▶ _Directions for this task_
What lines in the data below mention the string "destruct"? Copy them out.

══════

Lemma fromiso_strftime (L : date_lib) (HL : date_lib_ok L) (y m d : Z) :
  fromiso L (strftime_mdY L y m d) = None.
Proof.
  destruct (fromiso L (strftime_mdY L y m d)) as [r|] eqn:H; [|reflexivity].
  destruct (fromiso_year_digits L HL _ _ H) as (y1 & y2 & y3 & y4 & rest & Heq & Hd).
  unfold strftime_mdY in Heq. pose proof (zpad_length 2 m) as Hl.
  destruct (zpad 2 m) as [|a [|b [|c l]]]; try discriminate Hl.
  cbn [app] in Heq. injection Heq as _ _ <- _ _.
  apply Forall_inv_tail, Forall_inv_tail, Forall_inv in Hd. discriminate Hd.
Qed.

(** Normalizing a date twice is normalizing it once, for every date
    library that meets the contract of [fromisoformat]: an [MM/DD/...]
    result is not re-parsed (it has a slash where the year's third digit
    would be), and a string that failed to parse is returned as is. *)
Theorem format_mmddyyyy_idempotent (L : date_lib) (HL : date_lib_ok L) (s : pystr) :
  format_mmddyyyy L (format_mmddyyyy L s) = format_mmddyyyy L s.
Proof.
  destruct (format_cases L s) as [H|(y & m & d & H)]; rewrite H.
  - exact H.
  - unfold format_mmddyyyy at 1. rewrite (fromiso_strftime L HL). reflexivity.
Qed.

Lemma format_mmddyyyy_idempotent_witness :
  date_lib_ok sample_date_lib /\
  format_mmddyyyy sample_date_lib (format_mmddyyyy sample_date_lib (u "0999-01-01"))
  = u "01/01/999".
Proof.
  split; [exact sample_date_lib_ok|].
  rewrite (format_mmddyyyy_idempotent sample_date_lib sample_date_lib_ok). reflexivity.
Defined.

(** ** The verification URL *)

Lemma lstrip_by_app_true (p : Z -> bool) (pre x : pystr) :
  Forall (fun c => p c = true) pre -> lstrip_by p (pre ++ x) = lstrip_by p x.
Proof. induction 1 as [|c pre Hc _ IH]; [reflexivity|]. simpl. rewrite Hc. exact IH. Qed.

(** Trailing slashes of the configured base URL make no difference to the
    QR payload. *)
Theorem verify_url_trailing_slashes (base cert_no : pystr) (k : nat) :
  verify_url (base ++ repeat SLASH k) cert_no = verify_url base cert_no.
Proof.
  unfold verify_url, rstrip_by. f_equal. f_equal.
  rewrite rev_app_distr, rev_repeat, lstrip_by_app_true; [reflexivity|].
  apply Forall_forall. intros c Hc. apply list_elem_of_In, repeat_spec in Hc.
  subst. reflexivity.
Qed.

(** ** The CORS origin list *)

Lemma split_aux_free (sep : Z) (cur x rest : pystr) :
  Forall (fun c => c <> sep) x ->
  split_aux sep cur (x ++ rest) = split_aux sep (rev x ++ cur) rest.
Proof.
  intros H. revert cur. induction H as [|c x Hc _ IH]; intros cur; [reflexivity|].
  simpl. rewrite (proj2 (Z.eqb_neq c sep) Hc), IH, <- app_assoc. reflexivity.
Qed.

Lemma split_aux_fields (sep : Z) (cur s : pystr) :
  Forall (fun c => c <> sep) cur ->
  List.Forall (fun f => Forall (fun c => c <> sep) f) (split_aux sep cur s).
Proof.
  revert cur. induction s as [|c s IH]; intros cur Hcur; simpl.
  - constructor; [apply Forall_rev, Hcur|constructor].
  - destruct (Z.eqb_spec c sep).
    + constructor; [apply Forall_rev, Hcur|apply IH; constructor].
    + apply IH. constructor; assumption.
Qed.

Lemma strip_incl (o : pystr) (c : Z) : In c (strip o) -> In c o.
Proof.
  destruct (strip_trimmed o) as (pre & suf & Ho & _). intros H.
  rewrite Ho. apply in_or_app. right. apply in_or_app. left. exact H.
Qed.

Lemma strip_idem (o : pystr) : strip (strip o) = strip o.
Proof.
  symmetry. apply trimmed_unique.
  destruct (strip_trimmed o) as (pre & suf & _ & _ & _ & Hb).
  exists [], []. rewrite app_nil_r. repeat split; [constructor|constructor|exact Hb].
Qed.

Lemma strip_spaces (lead : pystr) : Forall (fun c => is_space c = true) lead -> strip lead = [].
Proof. intros H. unfold strip. rewrite lstrip_all_spaces by exact H. reflexivity. Qed.

Lemma strip_pad (lead o ws : pystr) :
  Forall (fun c => is_space c = true) lead -> Forall (fun c => is_space c = true) ws ->
  strip o = o -> o <> [] -> strip (lead ++ o ++ ws) = o.
Proof.
  intros Hl Hw Ho Hne. symmetry. apply trimmed_unique.
  destruct (strip_trimmed o) as (_ & _ & _ & _ & _ & Hb). rewrite Ho in Hb.
  exists lead, ws. repeat split; try assumption.
Qed.

Lemma space_not_comma (c : Z) : is_space c = true -> c <> COMMA.
Proof. intros H ->. discriminate H. Qed.

Lemma split_join_comma (fs : list pystr) :
  fs <> [] -> List.Forall (fun f => Forall (fun c => c <> COMMA) f) fs ->
  py_split (py_join [COMMA] fs) COMMA = fs.
Proof.
  unfold py_split. intros Hne Hfs.
  induction Hfs as [|x fs Hx Hfs IH]; [congruence|].
  destruct fs as [|y fs].
  - cbn [py_join]. pose proof (split_aux_free COMMA [] x [] Hx) as H.
    rewrite app_nil_r in H. rewrite H. cbn [split_aux].
    rewrite app_nil_r, rev_involutive. reflexivity.
  - change (py_join [COMMA] (x :: y :: fs)) with (x ++ COMMA :: py_join [COMMA] (y :: fs)).
    rewrite split_aux_free by exact Hx. cbn [split_aux].
    rewrite Z.eqb_refl, app_nil_r, rev_involutive. f_equal. apply IH. discriminate.
Qed.

Definition origin_padded (t : pystr * pystr * pystr) : Prop :=
  let '(a, o, b) := t in
  Forall (fun c => is_space c = true) a /\ Forall (fun c => is_space c = true) b /\
  o <> [] /\ strip o = o /\ Forall (fun c => c <> COMMA) o.

Lemma origin_padded_free (t : pystr * pystr * pystr) :
  origin_padded t -> Forall (fun c => c <> COMMA) ((fun '(a, o, b) => a ++ o ++ b) t).
Proof.
  destruct t as [[a o] b]. intros (Ha & Hb & _ & _ & Ho).
  assert (Hsp : forall w, Forall (fun c => is_space c = true) w -> Forall (fun c => c <> COMMA) w)
    by (intros w Hw; eapply Forall_impl; [exact Hw|exact space_not_comma]).
  apply Forall_app; split; [apply Hsp, Ha|apply Forall_app; split; [exact Ho|apply Hsp, Hb]].
Qed.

══════

▶ _Problem solution_
  destruct (fromiso L (strftime_mdY L y m d)) as [r|] eqn:H; [|reflexivity].
  destruct (fromiso_year_digits L HL _ _ H) as (y1 & y2 & y3 & y4 & rest & Heq & Hd).
  destruct (zpad 2 m) as [|a [|b [|c l]]]; try discriminate Hl.
  destruct (format_cases L s) as [H|(y & m & d & H)]; rewrite H.
  - destruct (Z.eqb_spec c sep).
  destruct (strip_trimmed o) as (pre & suf & Ho & _). intros H.
  destruct (strip_trimmed o) as (pre & suf & _ & _ & _ & Hb).
  destruct (strip_trimmed o) as (_ & _ & _ & _ & _ & Hb). rewrite Ho in Hb.
  destruct fs as [|y fs].
  destruct t as [[a o] b]. intros (Ha & Hb & _ & _ & Ho).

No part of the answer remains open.